Operation Orchard (2007)
In September 2007, Israel destroyed a Syrian nuclear reactor under construction in the Deir ez-Zor region. The operation remained officially unconfirmed by Israel for more than a decade.
The Soleimani Strike (2020)
The assassination of Qasem Soleimani by an American drone in January 2020 at Baghdad Airport was the highest point of direct US-Iran confrontation before today. Iranian retaliation was limited — strikes on American bases in Iraq that resulted in traumatic brain injuries in dozens of American soldiers.
The current operation represents a monumental escalation compared to all these precedents.
Implications for the Future
Possible Scenarios
International security analysts consider multiple evolution scenarios:
Scenario 1: Controlled Escalation
The US and Israel achieve their military objectives, Iran absorbs the impact without escalating to total war, and eventually a new order emerges through international negotiations.
Scenario 2: Prolonged Regional War
Iran activates its proxy network (Hezbollah in Lebanon, Houthis in Yemen, militias in Iraq and Syria) for a prolonged war of attrition against American and Israeli interests.
Scenario 3: Humanitarian Crisis
The destruction of Iranian infrastructure leads to a massive humanitarian crisis, displacement, and instability that spreads across the region.
Scenario 4: Nuclear Escalation
If Iran possesses undetected nuclear capability, or if the operation fails to completely destroy the program, the situation could escalate to an unprecedented level.
Global Economic Impact
The attack has already had an immediate impact on global markets:
- Oil — The Strait of Hormuz, through which 20% of the world's oil passes, is in the direct conflict zone
- Financial markets — Global stock exchanges in steep decline
- Shipping insurance — Premiums surged for vessels in the region
- Commercial aviation — Massive flight cancellations affecting millions of passengers
The Human Factor
Amid strategic calculations and military statistics, it is essential to remember that behind every number are human lives. The 51 dead at the school in Minab were children and teenagers. The families in Dubai and Abu Dhabi who heard explosions in their city skies lived through moments of genuine terror.

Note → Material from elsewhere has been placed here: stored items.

(** C10: when the path of the request matches a route registered for
    [OPTIONS] and no matching route has the method of the request, the
    [MethodNotAllowed] handler is invoked with the header [Allow] set to
    a list that names [OPTIONS] twice: once among the collected methods
    and once at its end. *)
Theorem options_route_lists_OPTIONS_twice m st w r rs rt :
  tables st !! routes m = Some rs →
  compiled (rxPatterns st) rs →
  rt ∈ hits (rxPatterns st) r rs →
  method rt = MethodOptions →
  (∀ rt', rt' ∈ hits (rxPatterns st) r rs → method rt' ≠ Method r) →
  ServeHTTP m st w r
  = Some (wrap m (MethodNotAllowed m)
            (Header_Set w "Allow"
               (strings.Join
                  (allowed_methods (rxPatterns st) r rs ++ [MethodOptions])
                  ","))
            r)
  ∧ length (filter (λ me, me = MethodOptions)
              (allowed_methods (rxPatterns st) r rs)) = 1
  ∧ length (filter (λ me, me = MethodOptions)
              (allowed_methods (rxPatterns st) r rs ++ [MethodOptions])) = 2.
Proof.
  intros Hrs Hrx Hrt Hoptions Hmiss.
  assert (Hone : length (filter (λ me, me = MethodOptions)
                   (allowed_methods (rxPatterns st) r rs)) = 1).
  { apply NoDup_occurs_once; [apply first_occurrences_NoDup|].
    unfold allowed_methods. rewrite first_occurrences_elem, list_elem_of_fmap.
    eauto. }
  split; [|split; [done|]].
  - rewrite (ServeHTTP_miss _ _ _ _ _ Hrs Hrx Hmiss).
    unfold ServeHTTP_rest, allowed_methods.
    destruct (hits (rxPatterns st) r rs) as [|rt0 l];
      [by apply elem_of_nil in Hrt|]. simpl.
    destruct (String.eqb_spec (Method r) MethodOptions) as [Heq|_]; [|done].
    destruct (Hmiss rt Hrt). congruence.
  - rewrite filter_app, length_app, Hone. reflexivity.
Qed.

End Dispatcher.

(** ** Registration and middleware *)

Section Registration.

Context `{GoLib}.

Implicit Types (m : Mux) (st : World) (h : Handler) (rs old : list route).
Implicit Types (methods : list string).

(** The loop of [wrap] builds the nest of the middleware, the first of
    the list outermost. *)
Lemma wrap_foldr m h : wrap m h = foldr (λ mw h', mw h') h (middleware m).
Proof.
  unfold wrap. induction (middleware m) as [|mw mws IH]; simpl; [done|].
  by rewrite fold_left_app, IH.
Qed.

Lemma Handle_routes_spec m pattern h methods st old :
  tables st !! routes m = Some old →
  ∃ st',
    Handle_routes m pattern h methods st = Done st'
    ∧ rxPatterns st' = rxPatterns st
    ∧ tables st'
      = <[routes m := old ++ (mkRoute m pattern h <$> methods)]> (tables st).
Proof.
  revert st old. induction methods as [|me methods IH]; intros st old Hold;
    simpl.
  - exists st. rewrite app_nil_r, insert_id by done. done.
  - rewrite Hold.
    edestruct IH as (st' & Hrun & Hrx & Htables);
      [|exists st'; split; [exact Hrun|]].
    + simpl. apply lookup_insert_eq.
    + simpl in *. rewrite Hrx, Htables, insert_insert_eq, <- app_assoc. done.
Qed.

Lemma Handle_compile_tables segs st :
  tables (world_of (Handle_compile segs st)) = tables st.
Proof.
  revert st. induction segs as [|segment segs IH]; intros st; simpl; [done|].
  destruct (strings.HasPrefix segment ":"); [|apply IH].
  destruct (strings.Cut segment) as [[k rxPattern] [|]]; [|apply IH].
  destruct (MustCompile rxPattern); [|done]. by rewrite IH.
Qed.

Lemma Handle_compile_keeps segs st st' src :
  Handle_compile segs st = Done st' →
  is_Some (rxPatterns st !! src) → is_Some (rxPatterns st' !! src).
Proof.
  revert st. induction segs as [|segment segs IH]; intros st; simpl.
  - by intros [= ->].
  - destruct (strings.HasPrefix segment ":"); [|apply IH].
    destruct (strings.Cut segment) as [[k rxPattern] [|]]; [|apply IH].
    destruct (MustCompile rxPattern) as [re|]; [|done].
    intros Hrun Hsrc. apply (IH _ Hrun). simpl.
    destruct (decide (rxPattern = src)) as [->|Hne].
    + rewrite lookup_insert_eq. eauto.
    + by rewrite lookup_insert_ne.
Qed.

Lemma Handle_compile_compiles segs st st' segment k src :
  Handle_compile segs st = Done st' →
  segment ∈ segs →
  strings.HasPrefix segment ":" = true →
  strings.Cut segment = (k, src, true) →
  is_Some (rxPatterns st' !! src).
Proof.
  revert st. induction segs as [|segment0 segs IH]; intros st Hrun Hin Hp Hcut.
  - by apply elem_of_nil in Hin.
  - apply elem_of_cons in Hin as [<-|Hin].
    + simpl in Hrun. rewrite Hp, Hcut in Hrun.
      destruct (MustCompile src) as [re|]; [|done].
      apply (Handle_compile_keeps _ _ _ _ Hrun). simpl.
      rewrite lookup_insert_eq. eauto.
    + simpl in Hrun.
      destruct (strings.HasPrefix segment0 ":"); [|by eapply IH].
      destruct (strings.Cut segment0) as [[k0 src0] [|]]; [|by eapply IH].
      destruct (MustCompile src0) as [re|]; [|done]. by eapply IH.
Qed.

(** [Handle] and [match] cut the same regular expression out of a
    parameter segment. *)
Lemma Cut_TrimPrefix_colon segment k src :
  strings.HasPrefix segment ":" = true →
  strings.Cut (strings.TrimPrefix segment ":") = (k, src, true) →
  strings.Cut segment = (String ":" k, src, true).
Proof.
  destruct segment as [|c s]; [done|].
  unfold strings.HasPrefix, strings.TrimPrefix. simpl.
  destruct (Ascii.eqb_spec c ":") as [->|]; [|done]. simpl.
  by intros _ ->.
Qed.

(** A [Handle] that returns leaves every route of every table with its
    regular expressions compiled. *)
Lemma Handle_World_ok m pattern h methods st st' :
  World_ok st → Handle m pattern h methods st = Done st' → World_ok st'.
Proof.
  intros Hok. unfold Handle.
  destruct (Handle_routes m pattern h (Handle_methods methods) st)
    as [st1|st1] eqn:Hroutes; [|done].
  intros Hcompile a rs Hrs rt segment k src Hrt Hseg Hp Hcut.
  pose proof (Handle_compile_tables (strings.Split pattern) st1) as Htables.
  rewrite Hcompile in Htables. simpl in Htables. rewrite Htables in Hrs.
  assert (Hnew : segment ∈ strings.Split pattern →
                 is_Some (rxPatterns st' !! src)).
  { intros Hin. eapply Handle_compile_compiles; [done..|].
    by apply Cut_TrimPrefix_colon. }
  destruct (tables st !! routes m) as [old|] eqn:Hold.
  - destruct (Handle_routes_spec m pattern h (Handle_methods methods) st old Hold)
      as (st1' & Hrun & Hrx & Ht).
    rewrite Hroutes in Hrun. injection Hrun as <-.
    rewrite Ht in Hrs. destruct (decide (a = routes m)) as [->|Hne].
    + rewrite lookup_insert_eq in Hrs. injection Hrs as <-.
      apply elem_of_app in Hrt as [Hrt|Hrt].
      * apply (Handle_compile_keeps _ _ _ _ Hcompile). rewrite Hrx.
        by apply (Hok _ _ Hold rt segment k src).
      * apply list_elem_of_fmap in Hrt as (me & -> & _). by apply Hnew.
    + rewrite lookup_insert_ne in Hrs by done.
      apply (Handle_compile_keeps _ _ _ _ Hcompile). rewrite Hrx.
      by apply (Hok _ _ Hrs rt segment k src).
  - unfold Handle_methods in Hroutes.
    destruct (if length methods =? 0 then allMethods else methods)
      as [|me l] eqn:Hms.
    { by destruct methods. }
    assert (∃ me' l', (if contains (me :: l) MethodGet
                          && negb (contains (me :: l) MethodHead)
                       then (me :: l) ++ [MethodGet] else me :: l) = me' :: l')
      as (me' & l' & Heq) by (destruct (_ && _); simpl; eauto).
    rewrite Heq in Hroutes. simpl in Hroutes. by rewrite Hold in Hroutes.
Qed.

Wars are rarely as "surgical" as their planners promise. Military technology has advanced enormously since the first modern wars, but civilians continue to pay a disproportionate price. The responsibility to minimize civilian harm falls on all sides of any conflict — and will be judged by history.
The Iranian Diaspora
Millions of Iranians live outside Iran — in the US, Europe, Canada, Australia, and throughout the Middle East. For them, today's events represent an emotionally devastating situation: many oppose the theocratic regime but fear for the well-being of family members who remain in the country. Iranian social media exploded with panic messages, information searches, and appeals for safety.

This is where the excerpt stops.